Tuesday, October 28, 2008

What is Normal after your child dies?

Normal is having tears waiting behind every smile when you realize someone important is missing from all the important events in your
family's life.

Normal is trying to decide what to take to the cemetery for Birthdays, X-mas, Thanksgiving, New Years, Valentine's Day, July 4th.

Normal is feeling like you can't sit another minute without getting up and
screaming, because you just don't like to sit through anything anymore.

Normal is not sleeping very well because a thousand what if's & why didn't I's go through your head constantly.

Normal is reliving the accident continuously through your eyes and mind, holding your head to make it go away.

Normal is having the TV on the minute you walk into the house to have noise, because the silence is deafening.

Normal is staring at every boy who looks like he is my sons age. And then thinking of the age he'd would be now. Then wondering why it is even important to imagine it, because it will never happen.

Normal is every happy event in your life always being backed up with
sadness lurking close behind, because of the hole in your heart.

Normal is telling the story of your child's death as if it were
an everyday, commonplace activity, and then seeing the horror in
someone's eyes at how awful it sounds. And yet realizing it has
become a part of your "normal."

Normal is each year coming up with the difficult task of how to honor your childs's memory and their birthdays and survive these days. And trying to find the balloon or flag that fit's the occasion. Happy Birthday? Not really.

Normal is my heart warming and yet sinking at the sight of something special he would have loved. Thinking how he would love it, but how he is not here to enjoy it.

Normal is having some people afraid to mention my son. Normal is making sure that others remember him.

Normal is after the funeral is over everyone else goes on with their lives, but we continue to grieve our loss forever.

Normal is weeks, months, and years after the initial shock, the grieving gets worse, not better.

Normal is not
listening to people compare anything in their life to this loss, unless they too have lost a child. Nothing compares.

NOTHING.

Even if your child is in the remotest part of the earth away from you - it doesn't compare.

Losing a parent is horrible, but having to bury your own child is unnatural.

Normal is taking pills, and trying not to cry all day, because you know your mental health depends on it.

Normal is realizing you do cry everyday.

Normal is being impatient with everything and everyone but someone stricken with grief over the loss of their child.

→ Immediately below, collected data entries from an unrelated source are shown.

(* ===== verification/DigestObject.v ===== *)
(** * Digest objects

    The theorems of the framework of src/ruby/ext/digest/digest.c that hold for
    every algorithm with [DigestLaws], with MD5 as the concrete algorithm of
    the witness. *)

From Stdlib Require Import ZArith Lia List Bool.
From S2P Require Import Prelude CInt Digest Md5.
Import ListNotations.
Local Open Scope Z_scope.
Local Open Scope outcome_scope.

Lemma clone_digest {algo : rb_digest_metadata} {laws : DigestLaws algo} pctx self m :
  rep self m -> rb_digest_instance_digest pctx None self = Ok (hash m, self).
Proof.
  intros H. unfold rb_digest_instance_digest, clone, rb_digest_base_copy.
  destruct (base_finish_rep self m H) as (self' & -> & _). reflexivity.
Qed.

Lemma to_s_rep {algo : rb_digest_metadata} {laws : DigestLaws algo} pctx self m :
  rep self m -> rb_digest_instance_to_s pctx self = Ok (hexstring (hash m)).
Proof.
  intros H. unfold rb_digest_instance_to_s, rb_digest_instance_hexdigest, clone, rb_digest_base_copy.
  destruct (base_finish_rep self m H) as (self' & -> & _). cbn [bind]. now rewrite hexencode_hash.
Qed.

Lemma str_eq_spec a b : str_eq a b = true <-> a = b.
Proof. unfold str_eq. destruct (list_eq_dec Z.eq_dec a b); split; congruence. Qed.

(** ** Properties *)

(** C25: a digest object behaves as the message it has received: for every
    algorithm with [DigestLaws], any sequence of [update], [reset], [digest],
    [digest!], [hexdigest] and [hexdigest!] with strings of lengths the
    algorithm can take, on a new object, gives the strings computed from the
    message alone; [digest] and [hexdigest] without an argument keep the state,
    the other calls that finish a digest reset it as documented. *)
Theorem digest_object_refines {algo : rb_digest_metadata} {laws : DigestLaws algo} pctx cs :
  shape pctx -> Forall call_ok cs ->
  exists self, perform_all pctx cs (rb_digest_base_alloc pctx) = Ok (fst (answer_all cs []), self) /\
    rep self (snd (answer_all cs [])).
Proof. intros Hs Hc. apply perform_all_refines; [now apply rep_init|exact Hc]. Qed.

Definition sample_calls : list call :=
  [Update [97]; Digest None; Update [98]; Digest (Some [99]); Update [100]; HexdigestBang; DigestBang].

Lemma digest_object_refines_witness :
  exists self, @perform_all md5 Md5.raw sample_calls (@rb_digest_base_alloc md5 Md5.raw) =
      Ok (fst (@answer_all md5 md5_laws sample_calls []), self) /\
    @rep md5 md5_laws self (snd (@answer_all md5 md5_laws sample_calls [])).
Proof.
  apply (@digest_object_refines md5 md5_laws Md5.raw sample_calls); [reflexivity|].
  repeat constructor.
Defined.

(** Equality of digest objects: with another object [==] compares the
    digests of the two messages, whatever the two algorithms are; with a string
    it compares the hexadecimal digest; and objects of one algorithm with the
    same message are equal. *)
Theorem digest_equality {A B : rb_digest_metadata} {LA : DigestLaws A} {LB : DigestLaws B}
    (pa : @CTX A) (pb : @CTX B) (a : @CTX A) (b : @CTX B) m n s :
  @rep A LA a m -> @rep B LB b n ->
  (exists r, rb_digest_instance_equal pa pb a (inl b) = Ok r /\
    (r = true <-> @hash A LA m = @hash B LB n)) /\
  (exists r, rb_digest_instance_equal pa pb a (inr s) = Ok r /\
    (r = true <-> s = hexstring (@hash A LA m))) /\
  rb_digest_instance_equal pa pa a (inl a) = Ok true.
Proof.
  intros Ha Hb. unfold rb_digest_instance_equal.
  rewrite (clone_digest pa a m Ha), (clone_digest pb b n Hb), (to_s_rep pa a m Ha). cbn [bind]. splits.
  - eexists. split; [reflexivity|]. apply str_eq_spec.
  - eexists. split; [reflexivity|]. rewrite str_eq_spec. split; congruence.
  - f_equal. now apply str_eq_spec.
Qed.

Normal is sitting at the computer
crying, sharing how you feel with chat buddies who have also lost a child.

Normal is not
listening to people make excuses for G-d.
"G-d may have done this because…"

I would like to believe that my son is in "heaven," but hearing people trying to think up excuses as to why a fantastic young man was taken from this earth is not appreciated and makes absolutely no sense to this grieving mother.

Normal is being too tired to care if you paid the bills, cleaned the house, did the laundry or if there is any food.

Normal is wondering this time whether you are going to say you have two children or one child, because you will never see this person again and it is not worth explaining that my son is dead.
And yet when you say you have one child to
avoid that problem, you feel horrible as if you have betrayed the dead child.

Normal is asking G-d why he took your child's life instead of yours and asking if there even is a G-d.

Normal is knowing you will never get over this loss, not in a day nor a million years.

Normal is having therapists agree with you that you will never "really" get over the pain and that there is nothing they can do to help you because they know only bringing back your child back from the dead could possibly make it "better."

Normal is
learning to lie to everyone you meet and telling them you are fine. You lie because it makes others uncomfortable if you cry. You've learned it's easier to lie to them then to tell them the truth that you still feel empty and it's probably never going to get any better -- ever.

And last of all...

Normal is hiding all the things that have become "normal" for you to
feel, so that everyone around you will think that you are "normal."